Anyway, we will keep plugging along and checking each and every one's suggestions. Thanks again for all of the input.
If they have not changed the CPS, the. I would start there as the part is like $50. You are forgiven for being a parts thrower on a CPS, not so on an Injection Pump.
 
IP is most likely out of time like @Paveltolz mentioned. when you said it ran off the OPs without the CPS smooth and then started to shake rattle and roll as before, I believe the IP is out of time. connect everything back up and use the tech2 to clear the codes. go into the timing setup and look at the actual injection timing. with the engine running you want to see a close as possible to 3.5 degrees. it might be bouncing around a bit, but look for where it stays at the most.

loosen the IP mounting bolts and follow @Paveltolz post for which direction to rotate the IP. remember not to rotate too much. a hairs width of movement is about 2-3 degrees.
 
Okay, I first want to apologize for any conflicting information I may have posted about what works and what doesn't. For example, I was not aware that the engine would have to be cranked for so long to get it to start with either the OS or CPS disconnected. I'm normally really good about keeping the details straight and being accurate with information, but I'm just not familiar with this engine and its controls, so there are a lot of details I'm not aware of.

Anyway, I reported earlier that with the OS connected, CPS disconnected, the motor starts but still runs very rough and with OS disconnected, CPS (new) connected. Motor acts like it wants to run, but shuts off immediately when the key is returned to the run position.

However, I discovered that it WILL start with the OS disconnected and the CPS connected. The gist is that the first time I tried this, it would not start no matter how long it was cranked. But I discovered that if I tip into the throttle about half way, the motor would start and it ran smooth.

With the engine still running OS disconnected/CPS connected, I decided to see what would happen if I plugged in the OS. The engine continued to run smoothly. I let the engine warm up until the thermostat opened, then shut the motor off and did the reset for the CPS.

With the OS and the CPS connected, and the CPS reset, I restarted the motor and it was back to running really rough. With it running, I disconnected the OS and the motor smoothed out some, but not as smooth as it was prior to resetting the CPS and with the OS disconnected/CPS connected.

I shut the motor off and let it sit for a bit, then tried restarting it with the OP disconnected/CPS connected. The motor ran much smoother than before, but slightly rougher than it should.

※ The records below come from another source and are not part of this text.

(** A channel that reports events is that of a connecting socket. *)
Lemma active_connecting k c :
  life_inv k -> channel_ k = Some c -> isNoneEvent c = false ->
  state_ k = kConnecting ∧ ∃ r, c = connecting_channel (sockfd_ k) r.
Proof.
  intros [_ _ Hsg] Hch Hn.
  assert (released k -> False) as Hno.
  { intros [[X _]|[X _]]; [congruence|]. rewrite Hch in X. simpl in X. congruence. }
  unfold stage in Hsg. destruct (state_ k).
  - destruct Hsg as [[_ []%Hno]|(_ & X & _)]. congruence.
  - destruct Hsg as (_ & _ & r & X). split; [done|]. exists r. congruence.
  - by destruct Hsg as [_ []%Hno].
Qed.

Lemma set_revents_life k r0 r :
  life_inv k -> state_ k = kConnecting -> channel_ k = Some (connecting_channel (sockfd_ k) r0) ->
  life_inv (set_channel (Some (connecting_channel (sockfd_ k) r)) k).
Proof.
  intros [Hs Hc Hsg] Hk Hch. split; [done|done|]. unfold stage in *. simpl. rewrite Hk in *.
  destruct Hsg as (? & ? & _). split_and!; try done. by exists r.
Qed.

Lemma event_life r err self k :
  life_inv k -> ∃ k', do_op (OEvent r err self) k = Ok (tt, k') ∧ life_inv k' ∧ outcome k k'.
Proof.
  intros Hi. simpl. rewrite (bind_Ok _ _ k k k) by done.
  assert (outcome k k) as Hsame by (split; [done|split; by left]).
  destruct (channel_ k) as [c|] eqn:Hch; [|by exists k]. destruct (isNoneEvent c) eqn:Hn; [by exists k|]. cbn [negb when].
  destruct (active_connecting k c Hi Hch Hn) as (Hk & r0 & ->).
  set (k1 := set_channel (Some (connecting_channel (sockfd_ k) r)) k).
  rewrite (bind_Ok _ _ k tt k1) by (unfold on_channel; msimp; by rewrite Hch).
  pose proof (set_revents_life k r0 r Hi Hk Hch) as Hi1. fold k1 in Hi1.
  change (set_revents r (connecting_channel (sockfd_ k) r0)) with (connecting_channel (sockfd_ k) r).
  destruct (connecting_events (sockfd_ k) r) as (be & bw & ->).
  destruct (handleError_life k1 r Hi1 Hk eq_refl) as (k2 & E2 & Hi2 & Hh2 & Hc2 & Hst2 & Hf2).
  destruct (handleWrite_life err self k1 r Hi1 Hk eq_refl) as (k3 & E3 & Hi3 & Ho3).
  assert (outcome k k2) as Ho2 by (split; [done|split; [by right|left; split; [done|congruence]]]).
  destruct be, bw; cbn [app mapM_ run_callback].
  - exists k2. split; [|done]. rewrite (bind_Ok _ _ _ _ _ E2). unfold handleWrite. msimp. by rewrite Hst2.
  - exists k2. split; [|done]. by rewrite (bind_Ok _ _ _ _ _ E2).
  - exists k3. split; [by rewrite (bind_Ok _ _ _ _ _ E3)|]. split; [done|].
    destruct Ho3 as (Hc3 & Hf3 & [[Hh3 X]|Ho]); (split; [done|split; [exact Hf3|]]); [left; split; [done|congruence]|by right].
  - exists k1. split; [done|]. split; [done|]. split; [done|]. split; [by left|]. left. split; [done|congruence].
Qed.

(** ** Functors and timers *)

Lemma released_head f fs k :
  released k -> functors k = f :: fs ->
  f = FStopInLoop ∧ released (set_functors fs k) ∨ f = FResetChannel ∧ stops fs.
Proof.
  intros [[Hn Hs]|(Hid & a & b & E & Ha & Hb)] Hf; rewrite Hf in *.
  - apply Forall_cons in Hs as [Ho Hs]. left. split; [done|]. by left.
  - destruct a as [|g a]; injection E as -> ->; [by right|]. apply Forall_cons in Ha as [Ho Ha]. left. split; [done|].
    right. split; [done|]. by exists a, b.
Qed.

It seems as though doing the CPS reset made it run slightly rougher than the smoothest point we had it, but MUCH better than it was when we first started.

At this point, I'm kind of thinking that the OS is the culprit. Given what we know, does this seem likely to you guys? If so, does this 100% mean that a new pump is in order, or is it possible to replace the OS itself? I see confliction information on the OS replacement online and don't know what to believe based on my internet search.
 
IP is most likely out of time like @Paveltolz mentioned. when you said it ran off the OPs without the CPS smooth and then started to shake rattle and roll as before, I believe the IP is out of time. connect everything back up and use the tech2 to clear the codes. go into the timing setup and look at the actual injection timing. with the engine running you want to see a close as possible to 3.5 degrees. it might be bouncing around a bit, but look for where it stays at the most.

loosen the IP mounting bolts and follow @Paveltolz post for which direction to rotate the IP. remember not to rotate too much. a hairs width of movement is about 2-3 degrees.

Thank you! I forgot to mention that I did set the IP timing correctly, but it doesn't make any difference in the crazy shakiness of the motor.
 
Sounds like a bad IP. disconnecting the Optic sensor when running should immediately kill the engine I would contact the company and see what they can do for you, but let others chime in and verify / discredit my observation.